Inflammation of the uterus

Endometritis, defined as inflammation of the inner mucous membrane in the uterus, is a condition observed in domestic animals. In dairy cattle, it often occurs postpartum, where bacteria of different species enter the uterus and cause an infection. The association between endometritis and embryonic mortality was considerable, as 50 % (8/16, Table 2) of all cases of embryonic mortality also was accompanied by microscopically confirmed endometritis. In addition, the risk of endometritis (and embryonic mortality) seems to increase with age. It is known from domestic animals that embryos do not survive in uteri with endometritis. In the present study, the aerobic culturing of samples from uteri was negative. Hence, the cause of endometritis in the sampled female moose was not fully elucidated but may include an anaerobic bacterial infection introduced at mating or after mating. In the latter case, bacteria can ascend from the vagina into the uterus in females where the neck of the uterus (cervix uteri) does not function as a proper barrier. To our knowledge, endometritis has never been reported in wild cervids. McShea et al. (1997) reported endometritis in a captive white-tailed deer, which had been given immunocontraceptives. The considerably high presence of endometritis in moose in the present study indicates that this condition most likely is underdiagnosed in other ungulates.
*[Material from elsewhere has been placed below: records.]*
Lemma samples_in_cons (tk : tick) (tks : list tick) :
  samples_in (tk :: tks) = ((if is_sample tk then 1 else 0) + samples_in tks)%nat.
Proof. unfold samples_in. cbn [List.filter]. destruct (is_sample tk); reflexivity. Qed.

Lemma warming_up_run (raw : nat -> N) (serial : bool) (tks : list tick) :
  forall (n : nat) (st st' : state),
    warming_up n st -> run raw serial tks st = Some st' ->
    warming_up (n + samples_in tks) st'.
Proof.
  induction tks as [|tk tks IH]; intros n st st' Hinv Hrun; cbn [run] in Hrun.
  - injection Hrun as <-. unfold samples_in. cbn. rewrite Nat.add_0_r. assumption.
  - destruct (step raw serial tk st) as [[st1 out]|] eqn:Hstep; [|discriminate].
    rewrite samples_in_cons, Nat.add_assoc.
    eapply IH; [|exact Hrun].
    eapply warming_up_step; eassumption.
Qed.

Lemma warming_up_boot (sensor : nat -> Z) (st : state) :
  setup sensor power_on = Some st -> warming_up 0 st.
Proof.
  intros Hboot.
  destruct (setup_runs sensor power_on power_on_wf)
    as (st0 & Hrun & Hwf & _ & _ & _ & Hpos & Hhpos & Hfilled & Hflag & _).
  rewrite Hrun in Hboot. injection Hboot as <-.
  split; [assumption|].
  exists 0%nat. rewrite Hpos, Hhpos, Hfilled, Hflag.
  split; [reflexivity|]. split.
  - intros _. repeat split; reflexivity.
  - unfold HISTORY_SIZE. lia.
Qed.

(** C3.  In every execution from power-on, as long as fewer than
    [HISTORY_SIZE] windows (500 samples) have been closed the history is
    not marked as filled and [lightStatus] still has the value it was
    initialised with, whatever the closed windows held.  From 500
    samples on the history is marked as filled.  From the cycle that
    completes the first wrap of the history (the fifth) on, the test
    [if (historyFilled)] succeeds and classification is enabled: the
    tick that closes a window on positive reference sums sets the flag
    to true when [percentChange > 15] and [|rateOfChange| > 5], to false
    when [percentChange < -15] and [|rateOfChange| > 5], and leaves it
    alone otherwise. *)
Theorem no_classification_before_priming (raw : nat -> N) (serial : bool)
    (sensor : nat -> Z) (tks : list tick) (st : state) :
  boot_and_run raw serial sensor tks = Some st ->
  ((samples_in tks < SizeOfAnalogArray * HISTORY_SIZE)%nat ->
     historyFilled st = false /\ lightStatus st = lightStatus power_on)
  /\ ((SizeOfAnalogArray * HISTORY_SIZE <= samples_in tks)%nat ->
      historyFilled st = true)
  /\ ((SizeOfAnalogArray * (HISTORY_SIZE - 1) <= samples_in tks)%nat ->
      primed_this_cycle st = true)
  /\ ((SizeOfAnalogArray * (HISTORY_SIZE - 1) <= samples_in tks)%nat ->
      S (AnalogArrayPosition st) = SizeOfAnalogArray ->
      0 < priorSum st -> 0 < oldestSum st ->
      forall reading : Z,
        let sum := total (closing_window reading st) in
        let pc := pct sum (priorSum st) in
        let r := rate sum (oldestSum st) in
        exists st' out,
          readAnalogIntoArray serial reading st = Some (st', out)
          /\ lightStatus st' =
               (if (15 <? pc) && (5 <? Z.abs r) then true
                else if (pc <? -15) && (5 <? Z.abs r) then false
                else lightStatus st)
          /\ historyFilled st' = true).
Proof.
  unfold boot_and_run. intros Hrun.
  destruct (setup sensor power_on) as [st0|] eqn:Hboot; [|discriminate].
  pose proof (warming_up_run raw serial tks 0 st0 st (warming_up_boot _ _ Hboot) Hrun)
    as [Hwf (c & Hn & Hlow & Hhigh)].
  pose proof (wf_position _ Hwf) as Hpos.
  cbn [Nat.add] in Hn.
  assert (Hprimed : (SizeOfAnalogArray * (HISTORY_SIZE - 1) <= samples_in tks)%nat ->
                    primed_this_cycle st = true).
  { unfold SizeOfAnalogArray, HISTORY_SIZE in *.
    intros Hge. destruct (Nat.eq_dec c 4%nat) as [->|Hne].
    - apply primed_at_wrap. apply Hlow. lia.
    - apply primed_once_filled, Hhigh. lia. }
  split; [|split; [|split; [exact Hprimed|]]].
  - unfold SizeOfAnalogArray, HISTORY_SIZE in *.
    intros Hlt. destruct Hlow as (_ & Hf & Hl); [lia|]. split; assumption.
  - unfold SizeOfAnalogArray, HISTORY_SIZE in *. intros Hge. apply Hhigh. lia.
  - intros Hge Hlast Hp Ho reading.
    destruct (closing_tick serial reading st Hwf Hlast Hp Ho) as
      (st' & out & Hstep & Hres & _ & _ & _ & Hfilled & _ & _ & _ & Hpc & Hr).
    exists st', out. split; [exact Hstep|].
    set (sum := total (closing_window reading st)) in *.
    set (pc := pct sum (priorSum st)) in *.
    set (r := rate sum (oldestSum st)) in *.
    rewrite (Hprimed Hge) in Hres, Hfilled.
    rewrite (classify_primed _ _ _ _ Hpc Hr) in Hres.
    split; [|exact Hfilled].
    destruct ((15 <? pc) && (5 <? Z.abs r)); [injection Hres as -> _; reflexivity|].
    destruct ((pc <? -15) && (5 <? Z.abs r)); [injection Hres as -> _; reflexivity|].
    destruct ((5 <? Z.abs pc) && (Z.abs r <=? 5)); injection Hres as -> _; reflexivity.
Qed.
(** * YPrompt save dialog: title extraction, conversation validation, tags

    A shallow embedding of the script block of the prompt-save dialog
    (the Vue single-file component holding [extractTitleFromContent],
    [validateConversationJson], [formatConversationJson], [addTag] and
    [removeTag]) together with the small part of the ECMAScript runtime
    these functions call: strings of UTF-16 code units, [trim],
    backtracking regular expressions, [JSON.parse], and completions
    (normal return or thrown exception). *)

From Stdlib Require Import String Ascii DecimalString.
From Stdlib Require Import List NArith ZArith Lia Bool.
Import ListNotations.

Set Warnings "-register-all".

(** ** ECMAScript strings *)

(** A string value is a finite sequence of UTF-16 code units. *)
Definition jstr := list N.

(** Source literals are written here as UTF-8 text; [utf16_of_utf8] turns
    the bytes of such a literal into the code units the engine holds
    (a code point above U+FFFF becomes a surrogate pair). *)
Fixpoint utf16_of_utf8 (bs : list N) : jstr :=
  match bs with
  | [] => []
  | b0 :: t =>
      if (b0 <? 0x80)%N then b0 :: utf16_of_utf8 t
      else if (b0 <? 0xE0)%N then
        match t with
        | b1 :: t' => ((b0 mod 32) * 64 + b1 mod 64)%N :: utf16_of_utf8 t'
        | _ => []
        end
      else if (b0 <? 0xF0)%N then
        match t with
        | b1 :: b2 :: t' =>
            ((b0 mod 16) * 4096 + (b1 mod 64) * 64 + b2 mod 64)%N :: utf16_of_utf8 t'
        | _ => []
        end
      else
        match t with
        | b1 :: b2 :: b3 :: t' =>
            let cp := ((b0 mod 8) * 262144 + (b1 mod 64) * 4096
                       + (b2 mod 64) * 64 + b3 mod 64 - 0x10000)%N in
            (0xD800 + cp / 1024)%N :: (0xDC00 + cp mod 1024)%N :: utf16_of_utf8 t'
        | _ => []
        end
  end.

Definition lit (s : string) : jstr :=
  utf16_of_utf8 (map N_of_ascii (list_ascii_of_string s)).

Definition chr (a : ascii) : N := N_of_ascii a.

Fixpoint jstr_eqb (a b : jstr) : bool :=
  match a, b with
  | [], [] => true
  | x :: a', y :: b' => N.eqb x y && jstr_eqb a' b'
  | _, _ => false
  end.

(** ToBoolean on a string: the empty string is the only falsy one. *)
Definition truthy_str (s : jstr) : bool :=
  match s with [] => false | _ :: _ => true end.

(** WhiteSpace and LineTerminator code points: what [trim] removes and what
    the pattern escape [\s] matches. *)
Definition is_white_space (c : N) : bool :=
  ((9 <=? c) && (c <=? 13) || (c =? 32) || (c =? 0xA0) || (c =? 0x1680)
   || (0x2000 <=? c) && (c <=? 0x200A)
   || (c =? 0x2028) || (c =? 0x2029) || (c =? 0x202F) || (c =? 0x205F)
   || (c =? 0x3000) || (c =? 0xFEFF))%N.

(** LineTerminator code points: what the pattern [.] does not match. *)
Definition is_line_terminator (c : N) : bool :=
  ((c =? 10) || (c =? 13) || (c =? 0x2028) || (c =? 0x2029))%N.

Definition is_digit (c : N) : bool := ((48 <=? c) && (c <=? 57))%N.

(** The pattern escape [\w]: letters, digits and the underscore. *)
Definition is_word (c : N) : bool :=
  ((65 <=? c) && (c <=? 90) || (97 <=? c) && (c <=? 122)
   || is_digit c || (c =? 95))%N.

Fixpoint trimStart (s : jstr) : jstr :=
  match s with
  | [] => []
  | c :: t => if is_white_space c then trimStart t else s
  end.

Fixpoint trimEnd (s : jstr) : jstr :=
  match s with
  | [] => []
  | c :: t =>
      match trimEnd t with
      | [] => if is_white_space c then [] else [c]
      | t' => c :: t'
      end
  end.

(** [String.prototype.trim]. *)
Definition trim (s : jstr) : jstr := trimEnd (trimStart s).

(** A string made of white space only (the empty string included). *)
Definition blank (s : jstr) : bool := forallb is_white_space s.

(** [s.startsWith(p)]. *)
Fixpoint startsWith (p s : jstr) : bool :=
  match p, s with
  | [], _ => true
  | x :: p', y :: s' => N.eqb x y && startsWith p' s'
  | _ :: _, [] => false
  end.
Moose productivity estimation

The use of estimation of productivity (reproductive rates) of moose populations by ovulation rates is common in Scandinavia and North America (Ferguson et al. 2000; Saether and Haagenrud 1985; Sand and Cederlund 1996; Simkin 1965). However, based on the high rate of early reproductive failure seen in the present study, an overestimation of future numbers of offspring is possible. Though rarely reported, (Schwartz and Hundertmark 1993) fetal loss must also be considered, which if occurring, affects future offspring numbers in a population.

Causes of embryonic mortality

The reasons for the embryonic mortality in the present study are most likely multifactorial and could include impaired quality of the oocyte or spermatozoa at fertilization as well as an inadequate maternal recognition of pregnancy. In sheep, the rate of very early losses (until the early embryonic stage) is approximately 5–10 %, which is considered acceptable from a management point of view (Diskin and Morris 2008). However, in lactating dairy cows, the loss rate has been reported to be around 20 %, where the marked increase in milk yield over the past 40 years, has been accompanied by a decrease in fertility (Diskin and Morris 2008). Understandably, this relationship is not applicable for moose in the wild, and hence the causes are of another nature. Uterine malformations as a cause of embryo mortality were not identified in the present study, and chromosomal aberrations, which can lead to early embryonic mortality (Diskin and Morris 2008), were not investigated in the dead embryos of the present study. A temporal effect (year of sampling) of embryonic mortality was shown in the present study, where the proportion of females with embryonic mortality differed between years. This effect is likely due to annual differences in the age structure of sampled moose.

Conclusion

In conclusion, we verified our hypothesis stating that loss of ova is not only attributed to unfertilization of oocytes (ova loss) but also dependent on embryo mortality and survival. Also, we verified the second hypothesis and showed that there is a discrepancy between ovulation rates and embryo survival rates.

Ovulation rates in moose are substantially higher than the actual proportion of normally developed embryos in the uterus due to embryonic mortality and unfertilized oocytes. This should be taken into consideration when trying to estimate moose population productivity for management purposes. Reproductive tract investigations solely focusing on the presence of corpora lutea may lead to misinterpretations of moose productivity.